Segment Start: AVAILABLE RECORDS

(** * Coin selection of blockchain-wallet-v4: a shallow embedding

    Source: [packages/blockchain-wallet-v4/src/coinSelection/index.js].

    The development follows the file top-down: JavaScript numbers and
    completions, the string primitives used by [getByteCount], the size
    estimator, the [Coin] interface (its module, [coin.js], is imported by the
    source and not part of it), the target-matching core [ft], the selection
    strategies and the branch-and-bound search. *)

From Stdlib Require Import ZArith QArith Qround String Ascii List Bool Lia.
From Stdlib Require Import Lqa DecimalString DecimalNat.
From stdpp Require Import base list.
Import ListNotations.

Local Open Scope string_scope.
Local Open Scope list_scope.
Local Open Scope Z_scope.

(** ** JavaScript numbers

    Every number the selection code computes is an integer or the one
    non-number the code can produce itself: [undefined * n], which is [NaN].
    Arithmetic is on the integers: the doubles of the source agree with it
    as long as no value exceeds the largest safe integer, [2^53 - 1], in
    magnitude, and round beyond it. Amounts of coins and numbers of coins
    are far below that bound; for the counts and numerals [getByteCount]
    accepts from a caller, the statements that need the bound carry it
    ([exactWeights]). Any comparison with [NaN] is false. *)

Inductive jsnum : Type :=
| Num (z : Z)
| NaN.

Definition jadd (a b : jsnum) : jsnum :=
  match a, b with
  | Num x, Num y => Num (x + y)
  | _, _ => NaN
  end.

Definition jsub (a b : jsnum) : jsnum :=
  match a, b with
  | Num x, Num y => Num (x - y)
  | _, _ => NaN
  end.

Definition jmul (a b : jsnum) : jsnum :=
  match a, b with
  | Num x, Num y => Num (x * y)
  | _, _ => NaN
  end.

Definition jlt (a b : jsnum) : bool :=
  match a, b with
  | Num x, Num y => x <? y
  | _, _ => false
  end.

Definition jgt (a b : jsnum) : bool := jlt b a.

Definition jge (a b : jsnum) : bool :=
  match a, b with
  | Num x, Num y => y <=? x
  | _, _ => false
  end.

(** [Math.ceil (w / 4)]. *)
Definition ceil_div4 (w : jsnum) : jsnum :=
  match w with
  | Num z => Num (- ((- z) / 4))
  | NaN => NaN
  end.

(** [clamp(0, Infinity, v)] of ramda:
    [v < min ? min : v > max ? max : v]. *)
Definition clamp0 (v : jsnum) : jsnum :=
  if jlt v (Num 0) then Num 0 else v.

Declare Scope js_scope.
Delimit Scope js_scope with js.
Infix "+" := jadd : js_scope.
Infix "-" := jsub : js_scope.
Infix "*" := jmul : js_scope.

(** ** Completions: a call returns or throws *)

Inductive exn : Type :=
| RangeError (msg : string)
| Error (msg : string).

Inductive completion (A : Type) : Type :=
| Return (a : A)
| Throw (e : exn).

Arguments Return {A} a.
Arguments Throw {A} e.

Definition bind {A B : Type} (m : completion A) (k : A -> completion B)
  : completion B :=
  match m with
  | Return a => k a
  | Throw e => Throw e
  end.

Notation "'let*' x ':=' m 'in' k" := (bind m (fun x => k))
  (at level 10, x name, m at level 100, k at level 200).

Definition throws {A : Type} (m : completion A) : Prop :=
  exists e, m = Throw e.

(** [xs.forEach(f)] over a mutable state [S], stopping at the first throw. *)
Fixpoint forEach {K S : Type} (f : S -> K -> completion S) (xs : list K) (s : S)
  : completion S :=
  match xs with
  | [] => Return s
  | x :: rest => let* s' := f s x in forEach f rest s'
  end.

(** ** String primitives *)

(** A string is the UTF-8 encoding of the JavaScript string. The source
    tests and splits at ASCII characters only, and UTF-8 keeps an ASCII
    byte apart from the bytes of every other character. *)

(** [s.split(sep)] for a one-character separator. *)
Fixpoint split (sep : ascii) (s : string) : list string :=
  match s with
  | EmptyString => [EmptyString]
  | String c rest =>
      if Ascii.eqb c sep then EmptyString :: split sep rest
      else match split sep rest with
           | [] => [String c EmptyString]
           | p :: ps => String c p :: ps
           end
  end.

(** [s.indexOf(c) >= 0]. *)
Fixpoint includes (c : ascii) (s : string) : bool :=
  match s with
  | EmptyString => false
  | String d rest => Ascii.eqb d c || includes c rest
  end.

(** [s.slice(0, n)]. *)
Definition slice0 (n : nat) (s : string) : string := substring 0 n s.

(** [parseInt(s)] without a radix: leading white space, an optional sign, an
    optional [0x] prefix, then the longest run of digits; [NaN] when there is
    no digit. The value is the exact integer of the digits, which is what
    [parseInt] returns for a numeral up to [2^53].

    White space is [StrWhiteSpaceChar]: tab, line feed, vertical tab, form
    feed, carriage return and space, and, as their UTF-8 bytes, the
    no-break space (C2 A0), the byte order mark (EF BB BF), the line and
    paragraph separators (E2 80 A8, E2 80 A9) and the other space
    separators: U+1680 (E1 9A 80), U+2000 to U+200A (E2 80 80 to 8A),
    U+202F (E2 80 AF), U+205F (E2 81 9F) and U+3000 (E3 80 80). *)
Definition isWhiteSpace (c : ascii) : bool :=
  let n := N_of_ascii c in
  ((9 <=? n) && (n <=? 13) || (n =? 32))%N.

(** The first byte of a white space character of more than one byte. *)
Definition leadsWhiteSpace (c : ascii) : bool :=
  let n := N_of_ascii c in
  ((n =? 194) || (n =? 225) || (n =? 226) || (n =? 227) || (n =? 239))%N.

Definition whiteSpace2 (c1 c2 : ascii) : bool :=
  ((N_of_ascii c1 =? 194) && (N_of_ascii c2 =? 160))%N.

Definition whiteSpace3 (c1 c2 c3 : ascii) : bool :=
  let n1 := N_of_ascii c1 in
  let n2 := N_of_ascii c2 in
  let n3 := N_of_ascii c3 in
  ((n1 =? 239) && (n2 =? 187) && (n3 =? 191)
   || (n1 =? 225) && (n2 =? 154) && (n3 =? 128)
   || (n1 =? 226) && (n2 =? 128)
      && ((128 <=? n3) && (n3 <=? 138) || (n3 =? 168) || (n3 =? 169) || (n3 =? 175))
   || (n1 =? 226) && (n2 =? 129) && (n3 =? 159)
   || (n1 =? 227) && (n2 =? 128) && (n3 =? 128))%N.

Segment End: AVAILABLE RECORDS
Segment Start: AVAILABLE RECORDS

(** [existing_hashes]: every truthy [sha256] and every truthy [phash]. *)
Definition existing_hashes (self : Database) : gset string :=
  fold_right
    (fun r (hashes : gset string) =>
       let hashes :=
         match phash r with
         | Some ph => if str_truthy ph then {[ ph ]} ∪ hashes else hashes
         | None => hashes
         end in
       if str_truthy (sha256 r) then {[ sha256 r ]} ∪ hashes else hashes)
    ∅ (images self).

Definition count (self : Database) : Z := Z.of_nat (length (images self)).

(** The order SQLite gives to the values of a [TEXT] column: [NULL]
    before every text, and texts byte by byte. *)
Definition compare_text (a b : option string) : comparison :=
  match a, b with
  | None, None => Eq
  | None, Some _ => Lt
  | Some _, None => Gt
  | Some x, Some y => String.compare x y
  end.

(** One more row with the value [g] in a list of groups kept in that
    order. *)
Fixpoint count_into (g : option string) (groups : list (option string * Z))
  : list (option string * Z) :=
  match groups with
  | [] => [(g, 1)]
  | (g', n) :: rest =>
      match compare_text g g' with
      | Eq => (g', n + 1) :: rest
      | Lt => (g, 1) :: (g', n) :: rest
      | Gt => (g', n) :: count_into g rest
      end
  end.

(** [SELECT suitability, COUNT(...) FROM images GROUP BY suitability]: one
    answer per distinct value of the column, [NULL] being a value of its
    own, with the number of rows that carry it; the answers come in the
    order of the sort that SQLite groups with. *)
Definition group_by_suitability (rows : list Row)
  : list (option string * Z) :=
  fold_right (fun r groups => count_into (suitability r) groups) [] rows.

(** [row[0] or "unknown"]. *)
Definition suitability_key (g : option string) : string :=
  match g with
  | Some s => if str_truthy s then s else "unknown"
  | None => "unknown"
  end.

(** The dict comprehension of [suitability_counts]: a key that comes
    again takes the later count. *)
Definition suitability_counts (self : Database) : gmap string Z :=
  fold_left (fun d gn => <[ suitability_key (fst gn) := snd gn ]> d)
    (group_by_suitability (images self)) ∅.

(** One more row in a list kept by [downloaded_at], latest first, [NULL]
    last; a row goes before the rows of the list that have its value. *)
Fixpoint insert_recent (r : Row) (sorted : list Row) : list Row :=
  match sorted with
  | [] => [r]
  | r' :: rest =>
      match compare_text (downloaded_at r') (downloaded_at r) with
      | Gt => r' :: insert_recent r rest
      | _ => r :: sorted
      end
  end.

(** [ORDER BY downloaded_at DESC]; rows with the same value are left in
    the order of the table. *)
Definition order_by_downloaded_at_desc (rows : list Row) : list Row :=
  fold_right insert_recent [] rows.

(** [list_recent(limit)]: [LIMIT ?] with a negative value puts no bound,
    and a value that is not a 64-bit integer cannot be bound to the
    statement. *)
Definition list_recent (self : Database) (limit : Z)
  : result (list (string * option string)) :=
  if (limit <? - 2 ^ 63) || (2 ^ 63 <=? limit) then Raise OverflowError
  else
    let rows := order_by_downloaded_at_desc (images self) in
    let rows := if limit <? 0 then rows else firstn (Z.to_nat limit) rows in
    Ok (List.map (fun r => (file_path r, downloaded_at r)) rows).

Segment End: AVAILABLE RECORDS
Segment Start: AVAILABLE RECORDS

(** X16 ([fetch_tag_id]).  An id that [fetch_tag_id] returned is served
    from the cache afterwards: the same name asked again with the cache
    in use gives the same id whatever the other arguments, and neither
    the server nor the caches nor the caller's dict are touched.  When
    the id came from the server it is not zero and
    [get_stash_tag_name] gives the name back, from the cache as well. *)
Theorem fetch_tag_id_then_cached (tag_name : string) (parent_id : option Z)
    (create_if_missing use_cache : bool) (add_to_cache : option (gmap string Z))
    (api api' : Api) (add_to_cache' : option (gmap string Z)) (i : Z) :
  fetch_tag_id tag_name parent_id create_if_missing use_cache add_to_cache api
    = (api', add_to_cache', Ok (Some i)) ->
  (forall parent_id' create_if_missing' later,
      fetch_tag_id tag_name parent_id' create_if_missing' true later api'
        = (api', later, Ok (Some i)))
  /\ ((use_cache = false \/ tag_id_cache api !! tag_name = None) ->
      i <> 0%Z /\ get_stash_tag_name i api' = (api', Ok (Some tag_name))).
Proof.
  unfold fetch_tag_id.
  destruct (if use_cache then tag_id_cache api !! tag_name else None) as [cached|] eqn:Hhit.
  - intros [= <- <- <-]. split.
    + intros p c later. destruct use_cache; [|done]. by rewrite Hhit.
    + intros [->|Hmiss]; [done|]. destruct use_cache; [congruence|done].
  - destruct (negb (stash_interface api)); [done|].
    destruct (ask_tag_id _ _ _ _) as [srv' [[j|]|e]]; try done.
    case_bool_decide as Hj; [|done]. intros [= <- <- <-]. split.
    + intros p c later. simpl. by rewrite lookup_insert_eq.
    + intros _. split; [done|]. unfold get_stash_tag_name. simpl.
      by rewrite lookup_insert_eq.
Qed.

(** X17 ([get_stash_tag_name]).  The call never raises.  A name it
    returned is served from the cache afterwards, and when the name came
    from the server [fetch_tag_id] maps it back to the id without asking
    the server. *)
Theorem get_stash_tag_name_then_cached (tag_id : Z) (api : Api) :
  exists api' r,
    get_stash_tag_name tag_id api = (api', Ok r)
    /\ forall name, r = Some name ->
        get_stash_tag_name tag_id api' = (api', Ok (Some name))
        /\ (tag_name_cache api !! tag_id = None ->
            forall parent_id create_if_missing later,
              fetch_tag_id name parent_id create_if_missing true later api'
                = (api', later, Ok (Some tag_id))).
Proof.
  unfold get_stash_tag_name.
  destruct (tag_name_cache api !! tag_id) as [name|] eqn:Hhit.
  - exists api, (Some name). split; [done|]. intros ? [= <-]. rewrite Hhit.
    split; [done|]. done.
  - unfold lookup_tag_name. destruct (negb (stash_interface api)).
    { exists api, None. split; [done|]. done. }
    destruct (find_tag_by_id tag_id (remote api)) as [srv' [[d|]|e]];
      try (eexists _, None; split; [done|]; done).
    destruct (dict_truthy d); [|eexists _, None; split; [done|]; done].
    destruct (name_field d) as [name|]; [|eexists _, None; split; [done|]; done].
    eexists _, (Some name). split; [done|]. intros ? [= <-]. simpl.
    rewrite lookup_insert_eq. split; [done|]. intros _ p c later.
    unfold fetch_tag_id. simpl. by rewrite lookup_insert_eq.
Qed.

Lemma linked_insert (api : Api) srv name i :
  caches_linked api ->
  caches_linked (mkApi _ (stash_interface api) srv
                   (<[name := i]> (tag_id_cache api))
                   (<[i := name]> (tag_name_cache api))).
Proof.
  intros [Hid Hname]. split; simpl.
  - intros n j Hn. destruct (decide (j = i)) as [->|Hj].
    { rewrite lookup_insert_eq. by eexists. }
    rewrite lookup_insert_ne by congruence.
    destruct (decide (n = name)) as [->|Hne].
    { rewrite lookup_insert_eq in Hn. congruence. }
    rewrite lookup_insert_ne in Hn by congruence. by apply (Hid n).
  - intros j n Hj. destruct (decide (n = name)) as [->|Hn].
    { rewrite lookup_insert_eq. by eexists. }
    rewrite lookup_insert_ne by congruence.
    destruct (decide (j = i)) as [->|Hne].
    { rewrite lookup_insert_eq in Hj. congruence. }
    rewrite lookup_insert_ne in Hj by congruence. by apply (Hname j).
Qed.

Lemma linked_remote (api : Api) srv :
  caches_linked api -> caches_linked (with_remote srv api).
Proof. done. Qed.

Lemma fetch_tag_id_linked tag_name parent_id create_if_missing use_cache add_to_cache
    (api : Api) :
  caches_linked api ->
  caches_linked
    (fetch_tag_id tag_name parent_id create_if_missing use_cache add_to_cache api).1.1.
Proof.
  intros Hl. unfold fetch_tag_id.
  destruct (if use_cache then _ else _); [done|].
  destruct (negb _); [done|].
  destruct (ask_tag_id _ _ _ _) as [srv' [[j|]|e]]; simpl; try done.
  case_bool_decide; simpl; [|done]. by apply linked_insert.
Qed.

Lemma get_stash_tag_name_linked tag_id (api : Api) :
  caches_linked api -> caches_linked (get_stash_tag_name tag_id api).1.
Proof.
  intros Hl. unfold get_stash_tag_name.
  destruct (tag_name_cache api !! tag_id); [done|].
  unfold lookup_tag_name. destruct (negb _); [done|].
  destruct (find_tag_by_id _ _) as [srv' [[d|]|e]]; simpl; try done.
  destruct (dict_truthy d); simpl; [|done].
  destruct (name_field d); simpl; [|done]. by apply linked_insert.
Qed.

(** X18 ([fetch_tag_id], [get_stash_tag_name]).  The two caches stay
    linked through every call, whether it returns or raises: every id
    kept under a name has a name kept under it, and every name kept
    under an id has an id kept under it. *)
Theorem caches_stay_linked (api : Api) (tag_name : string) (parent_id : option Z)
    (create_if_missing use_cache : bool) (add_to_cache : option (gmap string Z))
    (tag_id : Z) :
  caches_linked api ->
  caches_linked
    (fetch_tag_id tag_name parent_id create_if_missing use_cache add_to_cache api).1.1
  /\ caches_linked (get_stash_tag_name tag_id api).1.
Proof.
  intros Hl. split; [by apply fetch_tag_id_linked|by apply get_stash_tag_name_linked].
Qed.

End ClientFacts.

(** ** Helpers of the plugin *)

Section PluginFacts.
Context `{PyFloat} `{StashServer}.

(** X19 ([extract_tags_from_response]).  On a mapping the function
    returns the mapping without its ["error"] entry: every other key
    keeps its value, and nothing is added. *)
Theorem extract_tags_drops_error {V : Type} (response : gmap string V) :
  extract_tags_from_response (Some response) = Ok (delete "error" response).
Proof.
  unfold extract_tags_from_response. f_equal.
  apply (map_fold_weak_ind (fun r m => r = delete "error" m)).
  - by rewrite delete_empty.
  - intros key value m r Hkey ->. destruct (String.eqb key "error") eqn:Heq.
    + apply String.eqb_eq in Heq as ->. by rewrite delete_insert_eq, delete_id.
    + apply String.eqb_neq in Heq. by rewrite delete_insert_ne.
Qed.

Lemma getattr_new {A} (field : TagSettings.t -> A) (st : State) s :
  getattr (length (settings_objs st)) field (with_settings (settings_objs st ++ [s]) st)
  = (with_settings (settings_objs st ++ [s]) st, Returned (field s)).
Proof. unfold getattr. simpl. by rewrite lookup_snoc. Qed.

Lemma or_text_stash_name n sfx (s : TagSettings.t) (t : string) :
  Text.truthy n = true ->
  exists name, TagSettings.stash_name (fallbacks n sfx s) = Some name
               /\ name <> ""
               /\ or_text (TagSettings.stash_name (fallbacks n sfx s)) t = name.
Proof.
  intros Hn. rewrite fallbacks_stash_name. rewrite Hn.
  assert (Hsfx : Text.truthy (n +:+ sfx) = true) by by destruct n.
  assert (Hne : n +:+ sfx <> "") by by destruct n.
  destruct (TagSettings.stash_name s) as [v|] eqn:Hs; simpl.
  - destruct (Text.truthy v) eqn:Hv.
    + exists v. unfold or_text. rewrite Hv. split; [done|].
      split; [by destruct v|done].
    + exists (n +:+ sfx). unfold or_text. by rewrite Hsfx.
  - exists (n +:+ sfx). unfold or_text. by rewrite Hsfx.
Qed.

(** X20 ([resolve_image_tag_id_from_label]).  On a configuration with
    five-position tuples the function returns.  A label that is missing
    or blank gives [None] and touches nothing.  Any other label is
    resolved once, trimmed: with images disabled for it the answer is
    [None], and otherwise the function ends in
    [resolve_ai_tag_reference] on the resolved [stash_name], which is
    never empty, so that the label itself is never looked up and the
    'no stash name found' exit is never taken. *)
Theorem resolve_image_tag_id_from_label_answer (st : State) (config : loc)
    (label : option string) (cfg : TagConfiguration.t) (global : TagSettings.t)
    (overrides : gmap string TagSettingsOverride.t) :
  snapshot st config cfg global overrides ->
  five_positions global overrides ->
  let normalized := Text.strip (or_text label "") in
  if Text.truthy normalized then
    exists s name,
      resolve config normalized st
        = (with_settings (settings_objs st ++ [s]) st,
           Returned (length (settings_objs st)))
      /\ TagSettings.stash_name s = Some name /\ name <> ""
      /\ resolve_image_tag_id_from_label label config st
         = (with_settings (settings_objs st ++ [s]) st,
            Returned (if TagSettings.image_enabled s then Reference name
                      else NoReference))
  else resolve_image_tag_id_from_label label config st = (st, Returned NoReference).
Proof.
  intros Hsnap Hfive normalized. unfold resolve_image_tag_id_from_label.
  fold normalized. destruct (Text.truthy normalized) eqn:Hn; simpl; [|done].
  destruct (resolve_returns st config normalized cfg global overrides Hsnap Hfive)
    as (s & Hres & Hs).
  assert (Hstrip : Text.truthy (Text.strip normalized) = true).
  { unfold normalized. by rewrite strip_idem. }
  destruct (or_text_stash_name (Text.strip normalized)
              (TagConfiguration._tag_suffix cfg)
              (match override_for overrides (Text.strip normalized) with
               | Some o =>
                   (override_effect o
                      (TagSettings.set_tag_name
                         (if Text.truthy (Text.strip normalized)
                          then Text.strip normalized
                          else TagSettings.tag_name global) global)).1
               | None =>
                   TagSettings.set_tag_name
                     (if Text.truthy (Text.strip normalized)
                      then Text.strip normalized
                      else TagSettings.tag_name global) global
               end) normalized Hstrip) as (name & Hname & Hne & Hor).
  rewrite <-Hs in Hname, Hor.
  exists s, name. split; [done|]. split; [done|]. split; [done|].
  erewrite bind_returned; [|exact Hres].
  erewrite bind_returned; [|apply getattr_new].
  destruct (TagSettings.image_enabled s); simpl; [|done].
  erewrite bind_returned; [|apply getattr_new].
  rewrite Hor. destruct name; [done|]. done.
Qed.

Segment End: AVAILABLE RECORDS

AIM OF THE EXERCISE -
Beginning with the line that has "answer per distinct" and ending with the line that has "Ok (List.map (fun", set down the lines above exactly and include no others.

TASK OUTPUT -
    answer per distinct value of the column, [NULL] being a value of its
    own, with the number of rows that carry it; the answers come in the
    order of the sort that SQLite groups with. *)
Definition group_by_suitability (rows : list Row)
  : list (option string * Z) :=
  fold_right (fun r groups => count_into (suitability r) groups) [] rows.

(** [row[0] or "unknown"]. *)
Definition suitability_key (g : option string) : string :=
  match g with
  | Some s => if str_truthy s then s else "unknown"
  | None => "unknown"
  end.

(** The dict comprehension of [suitability_counts]: a key that comes
    again takes the later count. *)
Definition suitability_counts (self : Database) : gmap string Z :=
  fold_left (fun d gn => <[ suitability_key (fst gn) := snd gn ]> d)
    (group_by_suitability (images self)) ∅.

(** One more row in a list kept by [downloaded_at], latest first, [NULL]
    last; a row goes before the rows of the list that have its value. *)
Fixpoint insert_recent (r : Row) (sorted : list Row) : list Row :=
  match sorted with
  | [] => [r]
  | r' :: rest =>
      match compare_text (downloaded_at r') (downloaded_at r) with
      | Gt => r' :: insert_recent r rest
      | _ => r :: sorted
      end
  end.

(** [ORDER BY downloaded_at DESC]; rows with the same value are left in
    the order of the table. *)
Definition order_by_downloaded_at_desc (rows : list Row) : list Row :=
  fold_right insert_recent [] rows.

(** [list_recent(limit)]: [LIMIT ?] with a negative value puts no bound,
    and a value that is not a 64-bit integer cannot be bound to the
    statement. *)
Definition list_recent (self : Database) (limit : Z)
  : result (list (string * option string)) :=
  if (limit <? - 2 ^ 63) || (2 ^ 63 <=? limit) then Raise OverflowError
  else
    let rows := order_by_downloaded_at_desc (images self) in
    let rows := if limit <? 0 then rows else firstn (Z.to_nat limit) rows in
    Ok (List.map (fun r => (file_path r, downloaded_at r)) rows).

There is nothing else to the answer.